Hunt, Craig. TCP/IP Network Administration . Sebastopol, CA : O'Reilly & Associates, 1992. ISBN 0-937175-82-X.
This book is an excellent system administrator's overview of TCP/IP networking (with a focus on UNIX systems), and a very useful reference to major UNIX networking services and tools such as BIND (the standard UNIX DNS server) and Sendmail (the standard UNIX SMTP server). Our Appendix C, TCP/IP Fundamentals , which talks about the underlying TCP/IP protocols, is adapted from the first two chapters of this book.
Liu, Cricket, Jerry Peek, Russ Jones, Bryan Buus, and Adrian Nye. Managing Internet Information Services , Sebastopol, MA : O'Reilly & Associates, 1994. ISBN 1-56592-062-7.
This is an excellent guide to setting up and managing Internet services such as the World Wide Web, FTP , Gopher, and more, including discussions of the security implications of these services.
Nemeth, Evi, Garth Snyder, Scott Seebass, and Trent R. Hein. UNIX System Administration Handbook . Second Edition. Englewood Cliffs, NJ : Prentice Hall , 1995. ISBN 0-13-151051-7.
This is the standard reference guide to practical UNIX system administration issues. It includes good, real-world coverage of thorny issues like backups. It also includes a CD-ROM full of tools for UNIX system administrators.
Schneier, Bruce. Applied Cryptography . New York: John Wiley & Sons, 1994. ISBN 0-471-59756-2.

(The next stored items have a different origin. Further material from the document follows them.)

(** X16: the report says "Connected" exactly when the import gives a [db] that
    is not [None], also when listing its collections then fails; the text
    of an exception is cut to its first 50 characters. *)
Theorem connection_status_and_error_text
    (imp : db_import) (getenv : string -> option string) :
  (connection_status (test_database imp getenv) = "Connected"
   <-> exists db : Database, imp = Imported (Some db))
  /\ (connection_status (test_database imp getenv) = "Connected"
      \/ connection_status (test_database imp getenv) = "Not Connected")
  /\ forall msg : string,
       imp = ImportRaises msg
       \/ (exists db : Database,
             imp = Imported (Some db) /\ list_collection_names db = inl msg) ->
       exists prefix shown rest : string,
         database (test_database imp getenv) = prefix ++ shown
         /\ msg = shown ++ rest
         /\ String.length shown = Nat.min 50 (String.length msg).
Proof.
  unfold test_database. split; [|split].
  - destruct imp as [| msg | [db|]]; cbn;
      try (split; [discriminate|intros [? [=]]]).
    destruct (list_collection_names db); cbn; split; eauto.
  - destruct imp as [| msg | [db|]]; cbn; auto.
    destruct (list_collection_names db); cbn; auto.
  - intros msg [->|(db & -> & Hl)].
    + destruct (str_take_prefix 50 msg) as (rest & Hm & Hlen).
      eexists. exists (str_take 50 msg), rest. cbn. split; [reflexivity|].
      split; assumption.
    + rewrite Hl. destruct (str_take_prefix 50 msg) as (rest & Hm & Hlen).
      eexists. exists (str_take 50 msg), rest. cbn. split; [reflexivity|].
      split; assumption.
Qed.

End Diagnostic.

(** ** The face *)

Section Face.

(** X13: the face is symmetric about its vertical axis x = size // 2: the mirror
    image of every shape of the drawing is a shape of the drawing (the eyes
    are each other's image; the face circle, the mouth and the hair are
    their own), for every mood, size and colour. *)
Theorem face_is_symmetric
    (m : string) (size : Z) (color : rgb) (cmd : draw_cmd) :
  In cmd (img_draw (face_image m size color)) ->
  In (mirror_cmd (size / 2) cmd) (img_draw (face_image m size color)).
Proof.
  unfold face_image. cbn [img_draw].
  set (part := fun f : float => py_int (float_of_Z size * f)%float).
  set (cx := (size / 2)%Z).
  intros [<-|[<-|[<-|[<-|[<-|[]]]]]].
  - left. cbn. do 2 f_equal; f_equal; try f_equal; lia.
  - right; right; left. cbn. do 2 f_equal; f_equal; try f_equal; lia.
  - right; left. cbn. do 2 f_equal; f_equal; try f_equal; lia.
  - do 3 right; left. destruct (m =? "sad")%string; cbn;
      do 2 f_equal; f_equal; try f_equal; lia.
  - do 4 right; left. cbn. f_equal. f_equal; try f_equal; try f_equal; lia.
Qed.

End Face.

Lemma face_is_symmetric_witness :
  let left_eye := Ellipse (120, 140, 160, 180)%Z (0, 0, 0)%Z None 1 in
  In left_eye (img_draw (face_image "happy" 400 (255, 224, 189)%Z))
  /\ In (Ellipse (240, 140, 280, 180)%Z (0, 0, 0)%Z None 1)
        (img_draw (face_image "happy" 400 (255, 224, 189)%Z)).
Proof.
  intros left_eye.
  assert (H : In left_eye (img_draw (face_image "happy" 400 (255, 224, 189)%Z)))
    by (right; left; reflexivity).
  split; [exact H|].
  exact (face_is_symmetric "happy" 400 (255, 224, 189)%Z left_eye H).
Defined.

(** ** The avatar image *)

Section Avatar.

Variable w : World.

(** X10: the avatar of a request does not depend on its scenes: it is the face
    of mood "happy", 400 pixels wide, in the default skin colour, also when
    every scene is "sad".  It is what the avatar path holds when the removal
    at the end of the request fails. *)
Theorem avatar_is_always_happy (req : GenerateRequest) (fs : AssetStore) :
  scenes req <> [] ->
  fault w ImportMoviepy = None ->
  fault w ImgSave = None ->
  fault w OsRemove <> None ->
  snd (generate_video w req fs) !! avatar_path w (uuid4 w)
  = Some (PngImage (face_image "happy" 400 (255, 224, 189)%Z))
  /\ mouth_angles (face_image "happy" 400 (255, 224, 189)%Z) = Some (200, 340)%Z.
Proof.
  intros Hne Himp Himg Hrm. split; [|reflexivity].
  unfold generate_video.
  destruct (scenes req) as [|sc0 rest] eqn:Hscs; [now destruct Hne|].
  rewrite Himp. unfold make_cartoon_face_png, write_file. rewrite Himg.
  set (face := avatar_path w (uuid4 w)). set (fs1 := <[face := _]> fs).
  assert (Hface : face <> PyStr.path_join (VIDEOS_DIR w)
                            (out_name (title req) (uuid4 w))).
  { intros H. symmetry in H. now apply video_not_avatar in H. }
  pose proof (try_body_other w req (uuid4 w) face fs1 face Hface) as Ht.
  rewrite process_scenes_other in Ht.
  2: { intros k _ H. symmetry in H. now apply audio_not_avatar in H. }
  assert (Hcl : forall fs2, fs2 !! face = fs1 !! face ->
                  cleanup w face fs2 !! face
                  = Some (PngImage (face_image "happy" 400 (255, 224, 189)%Z))).
  { intros fs2 H2. unfold cleanup. rewrite H2. subst fs1.
    rewrite lookup_insert_eq.
    destruct (fault w OsRemove); [|now destruct Hrm].
    rewrite H2. apply lookup_insert_eq. }
  destruct (try_body w req (uuid4 w) face fs1) as [[e|[url name]] fs2];
    cbn [snd] in *; apply Hcl; exact Ht.
Qed.

End Avatar.

Lemma avatar_is_always_happy_witness :
  let req := {| title := None; scenes := [farewell] |} in
  scenes req <> []
  /\ fault remove_fails ImportMoviepy = None
  /\ fault remove_fails ImgSave = None
  /\ fault remove_fails OsRemove <> None
  /\ snd (generate_video remove_fails req ∅)
       !! avatar_path remove_fails (uuid4 remove_fails)
     = Some (PngImage (face_image "happy" 400 (255, 224, 189)%Z)).
Proof.
  intros req. split; [discriminate|]. do 2 (split; [reflexivity|]).
  split; [discriminate|].
  apply (avatar_is_always_happy remove_fails req ∅);
    first [discriminate | reflexivity].
Defined.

This is an extremely comprehensive book about cryptography algorithms and techniques. It covers the Data Encryption Standard, the RSA algorithm, and all of the other private and public key algorithms, with mathematical details for all of them. Source code is available.
Stallings, William. Network and Internetwork Security . Englewood Cliffs, NJ : Prentice Hall, 1995. ISBN 0-02-415483-0.
This is a good academic text on network and internetwork protocols, standards, and security features. It covers a variety of encryption products and standards, as well as the underpinnings of network architectures.
Stevens, Richard W. TCP/IP Illustrated, Volume 1: The Protocols . Reading, MA : Addison-Wesley, 1994. ISBN 0-201-63346-9.
This is a good guide to the nuts and bolts of TCP/IP networking. Its main strength is that it provides traces of the packets going back and forth as the protocols are actually in use, and uses this to illustrate the discussions of the protocols.
Stoll, Cliff. The Cuckoo's Egg . Garden City, NJ : Doubleday, 1989. ISBN 0-671726889.
This is a fascinating true story about a hunt for crackers on the Internet. It gives you an appreciation of the time and effort it takes to track an attack against your site, and it also includes a good chocolate chip cookie recipe.